Fixpoint freevm_loop (cnt : nat) (pgdir i : Z) : M (K * kmem) () :=
  match cnt with
  | O => ret ()
  | S c =>
      let! e := load (pgdir + 4 * i) in
      (if negb (Z.land e PTE_P =? 0) then kfree kend (P2V (PTE_ADDR e)) else ret ()) ;;;
      freevm_loop c pgdir (i + 1)
  end.
Definition freevm (pgdir : Z) (dodeallocuvm : bool) : M (K * kmem) () :=
  if pgdir =? 0 then panic "freevm: no pgdir" else
  (if dodeallocuvm then deallocuvm pgdir KERNBASE 0 ;;; ret () else ret ()) ;;;
  freevm_loop (Z.to_nat NPDENTRIES) pgdir 0 ;;;
  kfree kend pgdir.

Definition kmap : list kmapping := [
  Kmapping KERNBASE 0 EXTMEM PTE_W;
  Kmapping KERNLINK (V2P KERNLINK) (V2P kdata) 0;
  Kmapping kdata (V2P kdata) PHYSTOP PTE_W;
  Kmapping DEVSPACE DEVSPACE 0 PTE_W].

Fixpoint setupkvm_loop (ks : list kmapping) (pgdir : Z) : M (K * kmem) Z :=
  match ks with
  | [] => ret pgdir
  | k :: ks' =>
      let! r := mappages pgdir (km_virt k) (uint (km_phys_end k - km_phys_start k)) (km_phys_start k) (km_perm k) in
      if r <? 0 then freevm pgdir false ;;; ret 0 else setupkvm_loop ks' pgdir
  end.
Definition setupkvm : M (K * kmem) Z :=
  let! pgdir := kalloc in
  if pgdir =? 0 then ret 0 else
  modify_ (upd_mem (memset pgdir 0 PGSIZE)) ;;;
  if DEVSPACE <? P2V PHYSTOP then panic "PHYSTOP too high" else
  setupkvm_loop kmap pgdir.

(** A null pointer from [kalloc] is used unchecked. *)
Definition inituvm (pgdir init sz : Z) : M (K * kmem) () :=
  if PGSIZE <=? sz then panic "inituvm: more than a page" else
  let! mem := kalloc in
  if mem =? 0 then fault else
  modify_ (upd_mem (memset mem 0 PGSIZE)) ;;;
  mappages pgdir 0 PGSIZE (V2P mem) (Z.lor PTE_W PTE_U) ;;;
  modify_ (upd_mem (memmove mem init sz)).

(** The messages on the console are left out. *)
Fixpoint allocuvm_loop (fuel : nat) (pgdir a oldsz newsz : Z) : M (K * kmem) Z :=
  if newsz <=? a then ret newsz else
  match fuel with
  | O => λ _, Spin
  | S f =>
      let! mem := kalloc in
      if mem =? 0 then deallocuvm pgdir newsz oldsz ;;; ret 0 else
      modify_ (upd_mem (memset mem 0 PGSIZE)) ;;;
      let! r := mappages pgdir a PGSIZE (V2P mem) (Z.lor PTE_W PTE_U) in
      if r <? 0 then deallocuvm pgdir newsz oldsz ;;; kfree kend mem ;;; ret 0
      else allocuvm_loop f pgdir (uint (a + PGSIZE)) oldsz newsz
  end.
Definition allocuvm (pgdir oldsz newsz : Z) : M (K * kmem) Z :=
  if KERNBASE <=? newsz then ret 0 else
  if newsz <? oldsz then ret oldsz else
  let a := PGROUNDUP oldsz in
  allocuvm_loop (Z.to_nat ((newsz - a + PGSIZE - 1) / PGSIZE)) pgdir a oldsz newsz.

Definition clearpteu (pgdir uva : Z) : M (K * kmem) () :=
  let! pte := walkpgdir pgdir uva false in
  if pte =? 0 then panic "clearpteu" else
  let! e := load pte in
  store pte (Z.land e (Z.lnot PTE_U)).

Fixpoint copyuvm_loop (fuel : nat) (pgdir d i sz : Z) : M (K * kmem) Z :=
  if sz <=? i then ret d else
  match fuel with
  | O => λ _, Spin
  | S f =>
      let! pte := walkpgdir pgdir i false in
      if pte =? 0 then copyuvm_loop f pgdir d (uint (i + PGSIZE)) sz else
      let! e := load pte in
      if Z.land e PTE_P =? 0 then copyuvm_loop f pgdir d (uint (i + PGSIZE)) sz else
      let pa := PTE_ADDR e in
      let flags := PTE_FLAGS e in
      let! mem := kalloc in
      if mem =? 0 then freevm d true ;;; ret 0 else
      modify_ (upd_mem (memmove mem (P2V pa) PGSIZE)) ;;;
      let! r := mappages d i PGSIZE (V2P mem) flags in
      if r <? 0 then kfree kend mem ;;; freevm d true ;;; ret 0
      else copyuvm_loop f pgdir d (uint (i + PGSIZE)) sz
  end.
Definition copyuvm (pgdir sz : Z) : M (K * kmem) Z :=
  let! d := setupkvm in
  if d =? 0 then ret 0 else
  copyuvm_loop (Z.to_nat ((sz + PGSIZE - 1) / PGSIZE)) pgdir d 0 sz.

(** The entry is read even when there is no page table for the address.  Reading
    through that null pointer is undefined behaviour here, where the memory is
    only that of the allocator; Fault.v and Sysproc.v, which have the process that
    executes, say what such an access finds on the machine: its user page 0. *)
Definition uva2ka (pgdir uva : Z) : M (K * kmem) Z :=
  let! pte := walkpgdir pgdir uva false in
  if pte =? 0 then fault else
  let! e := load pte in
  if Z.land e PTE_P =? 0 then ret 0 else
  if Z.land e PTE_U =? 0 then ret 0 else
  ret (P2V (PTE_ADDR e)).

(** Each turn copies up to the end of a page. *)
Fixpoint copyout_loop (fuel : nat) (pgdir va buf len : Z) : M (K * kmem) Z :=
  if len <=? 0 then ret 0 else
  match fuel with
  | O => λ _, Spin
  | S f =>
      let va0 := PGROUNDDOWN va in
      let! pa0 := uva2ka pgdir va0 in
      if pa0 =? 0 then ret (-1) else
      let n := if len <? PGSIZE - (va - va0) then len else PGSIZE - (va - va0) in
      modify_ (upd_mem (memmove (pa0 + (va - va0)) buf n)) ;;;
      copyout_loop f pgdir (uint (va0 + PGSIZE)) (buf + n) (len - n)
  end.
Definition copyout (pgdir va p len : Z) : M (K * kmem) Z :=
  copyout_loop (S (Z.to_nat (len / PGSIZE + 1))) pgdir va p len.

#[local] Opaque memset memmove wr32.

(** ** What the hardware sees *)
Definition lookup_pte (m : mem) (pgdir va : Z) : Z :=
  let e := rd32 m (pgdir + 4 * PDX va) in
  if Z.land e PTE_P =? 0 then 0 else rd32 m (P2V (PTE_ADDR e) + 4 * PTX va).

(** A page directory with the page tables [T], by directory index. *)
Record pgtable (m : mem) (pgdir : Z) (T : gmap Z Z) : Prop := {
  pt_dir : page_ok kend pgdir;
  pt_pde i : 0 ≤ i < 1024 → match T !! i with
    | Some t => rd32 m (pgdir + 4 * i) = V2P t + 7
    | None => Z.land (rd32 m (pgdir + 4 * i)) PTE_P = 0
    end;
  pt_tab i t : T !! i = Some t → 0 ≤ i < 1024 ∧ page_ok kend t;
  pt_nodup : NoDup (pgdir :: (map_to_list T).*2) }.
Definition pt_pages (pgdir : Z) (T : gmap Z Z) : list Z := pgdir :: (map_to_list T).*2.

Lemma empty_pgtable m p : page_ok kend p → (∀ i, 0 ≤ i < 1024 → rd32 m (p + 4 * i) = 0) → pgtable m p ∅.
Proof.
  intros Hp Hz. split; [done| |done|].
  - intros i Hi. rewrite lookup_empty, Hz by done. done.
  - rewrite map_to_list_empty. apply NoDup_singleton.
Qed.

Lemma pt_pages_tab pgdir T i t : T !! i = Some t → t ∈ pt_pages pgdir T.
Proof. intros H. right. apply list_elem_of_fmap. exists (i, t). split; [done|]. by apply elem_of_map_to_list. Qed.
Lemma pt_pages_insert pgdir T i t : T !! i = None → pt_pages pgdir (<[i := t]> T) ≡ₚ t :: pt_pages pgdir T.
Proof. intros H. unfold pt_pages. rewrite map_to_list_insert by done. simpl. apply perm_swap. Qed.

(** A directory has room for so many page tables. *)
Lemma pt_pages_max m pgdir T : pgtable m pgdir T → Z.of_nat (length (pt_pages pgdir T)) ≤ 1025.
Proof.
  intros [_ _ Ht _]. unfold pt_pages. cbn [length]. rewrite length_fmap, length_map_to_list, <- size_dom.
  pose proof (subseteq_size (dom T) (list_to_set (seqZ 0 1024))) as H. rewrite size_list_to_set, length_seqZ in H by apply NoDup_seqZ.
  enough (size (dom T) ≤ Z.to_nat 1024)%nat by lia. apply H. intros i [t Hi]%elem_of_dom. apply elem_of_list_to_set, elem_of_seqZ. apply Ht in Hi. lia.
Qed.

Lemma tab_inj m pgdir T i j t : pgtable m pgdir T → T !! i = Some t → T !! j = Some t → i = j.
Proof.
  intros [_ _ _ Hnd] Hi Hj. apply NoDup_cons in Hnd as [_ Hnd].
  apply elem_of_map_to_list in Hi, Hj. apply list_elem_of_lookup in Hi as [a Ha], Hj as [b Hb].
  assert (a = b) as ->; [|congruence]. eapply NoDup_lookup; [exact Hnd|..]; rewrite list_lookup_fmap; [rewrite Ha|rewrite Hb]; done.
Qed.
Lemma tab_ne_dir m pgdir T i t : pgtable m pgdir T → T !! i = Some t → t ≠ pgdir.
Proof.
  intros [_ _ _ Hnd] Hi ->. apply NoDup_cons in Hnd as [Hn _]. apply Hn. apply list_elem_of_fmap.
  exists (i, pgdir). split; [done|]. by apply elem_of_map_to_list.
Qed.

Lemma page_range p : page_ok kend p → 2147483648 ≤ p < 2382364672 ∧ p mod 4096 = 0.
Proof. intros (H1 & _ & H2). unfold KERNBASE, PHYSTOP in H2. lia. Qed.

Lemma V2P_page p : page_ok kend p → V2P p = p - 2147483648.
Proof. intros H%page_range. unfold V2P, KERNBASE. apply uint_small. unfold is_uint. lia. Qed.

(** The entry of a page, with its flags. *)
Lemma pte_page p f : page_ok kend p → 0 ≤ f < 4096 → PTE_ADDR (V2P p + f) = V2P p ∧ PTE_FLAGS (V2P p + f) = f ∧ P2V (V2P p) = p.
Proof.
  intros Hp Hf. pose proof (page_range p Hp) as Hr. rewrite P2V_V2P by (unfold KERNBASE; lia). rewrite (V2P_page p Hp).
  rewrite PTE_ADDR_eq, PTE_FLAGS_eq, uint_small by (unfold is_uint; lia). Z.to_euclidean_division_equations. lia.
Qed.

Lemma lor_pte pa f : 0 ≤ pa → pa mod 4096 = 0 → 0 ≤ f < 4096 → Z.lor pa f = pa + f.
Proof.
  intros H1 H2 H3. assert (Z.land pa f = 0) as E; [|pose proof (Z.add_lor_land pa f); lia].
  rewrite <- (Z.mod_small f 4096) by lia. change 4096 with (2 ^ 12) in *. rewrite <- Z.land_ones by lia.
  rewrite (Z.land_comm f), Z.land_assoc, Z.land_ones, H2 by lia. apply Z.land_0_l.
Qed.
Lemma pde_word p : page_ok kend p → Z.lor (Z.lor (Z.lor (V2P p) PTE_P) PTE_W) PTE_U = V2P p + 7.
Proof.
  intros Hp. rewrite <- !Z.lor_assoc. pose proof (page_range p Hp). rewrite (V2P_page p Hp).
  apply lor_pte; [lia| |done]. Z.to_euclidean_division_equations. lia.
Qed.
Lemma land_P_add x f : x mod 4096 = 0 → Z.land (x + f) PTE_P = Z.land f PTE_P.
Proof.
  intros Hx. unfold PTE_P. change 1 with (Z.ones 1). rewrite !Z.land_ones by lia. change (2 ^ 1) with 2.
  Z.to_euclidean_division_equations. lia.
Qed.

Lemma idx_range va : is_uint va → 0 ≤ PDX va < 1024 ∧ 0 ≤ PTX va < 1024.
Proof. intros H. rewrite PDX_eq, PTX_eq. unfold is_uint, uint in *. Z.to_euclidean_division_equations. lia. Qed.
(** Two addresses have the same entry exactly when they are on the same page. *)
Lemma same_entry va va' : is_uint va → is_uint va' → PDX va = PDX va' ∧ PTX va = PTX va' ↔ va / 4096 = va' / 4096.
Proof.
  intros H H'. rewrite !PDX_eq, !PTX_eq, !uint_small by done. unfold is_uint in *. Z.to_euclidean_division_equations. lia.
Qed.

Lemma lookup_tab m pgdir T va : pgtable m pgdir T → is_uint va →
  lookup_pte m pgdir va = match T !! PDX va with Some t => rd32 m (t + 4 * PTX va) | None => 0 end.
Proof.
  intros [_ Hpde Htab _] Hva. unfold lookup_pte. pose proof (Hpde _ (proj1 (idx_range va Hva))) as H.
  destruct (T !! PDX va) as [t|] eqn:E; [|by rewrite H].
  destruct (Htab _ _ E) as [_ Ht]. rewrite H. destruct (pte_page t 7 Ht) as (-> & _ & ->); [done|].
  rewrite land_P_add; [done|]. rewrite (V2P_page t Ht). apply page_range in Ht. Z.to_euclidean_division_equations. lia.
Qed.

(** The bytes of page [p] are the same. *)
Definition same_page (m m' : mem) (p : Z) : Prop := ∀ a, in_page p a → rd8 m' a = rd8 m a.
Lemma same_page_rd32 m m' p i : same_page m m' p → 0 ≤ i < 1024 → rd32 m' (p + 4 * i) = rd32 m (p + 4 * i).
Proof. intros H Hi. apply rd32_ext. intros b Hb. apply H. unfold in_page. lia. Qed.
Lemma same_page_trans m1 m2 m3 p : same_page m1 m2 p → same_page m2 m3 p → same_page m1 m3 p.
Proof. intros H1 H2 a Ha. by rewrite H2, H1. Qed.

Lemma pgtable_same m m' pgdir T : pgtable m pgdir T → same_page m m' pgdir → pgtable m' pgdir T.
Proof.
  intros [H1 H2 H3 H4] Hs. split; try done. intros i Hi. rewrite (same_page_rd32 m) by done. by apply H2.
Qed.
Lemma lookup_same m m' pgdir T va : pgtable m pgdir T → (∀ p, p ∈ pt_pages pgdir T → same_page m m' p) → is_uint va →
  lookup_pte m' pgdir va = lookup_pte m pgdir va.
Proof.
  intros Hpt Hs Hva. assert (pgtable m' pgdir T) as Hpt' by (eapply pgtable_same; [done|apply Hs; left]).
  rewrite !(lookup_tab _ _ T) by done. destruct (T !! PDX va) as [t|] eqn:E; [|done].
  apply same_page_rd32; [|by apply idx_range]. by apply Hs, (pt_pages_tab pgdir T (PDX va)).
Qed.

▶ [TASK OBJECTIVE] Reproduce exactly the entries above, limited to the lines from the one with "(if negb (Z.land" through the one with "Kmapping DEVSPACE DEVSPACE 0 PTE_W].", both included.

▶ [SOLUTION FOR THIS TASK]
      (if negb (Z.land e PTE_P =? 0) then kfree kend (P2V (PTE_ADDR e)) else ret ()) ;;;
      freevm_loop c pgdir (i + 1)
  end.
Definition freevm (pgdir : Z) (dodeallocuvm : bool) : M (K * kmem) () :=
  if pgdir =? 0 then panic "freevm: no pgdir" else
  (if dodeallocuvm then deallocuvm pgdir KERNBASE 0 ;;; ret () else ret ()) ;;;
  freevm_loop (Z.to_nat NPDENTRIES) pgdir 0 ;;;
  kfree kend pgdir.

Definition kmap : list kmapping := [
  Kmapping KERNBASE 0 EXTMEM PTE_W;
  Kmapping KERNLINK (V2P KERNLINK) (V2P kdata) 0;
  Kmapping kdata (V2P kdata) PHYSTOP PTE_W;
  Kmapping DEVSPACE DEVSPACE 0 PTE_W].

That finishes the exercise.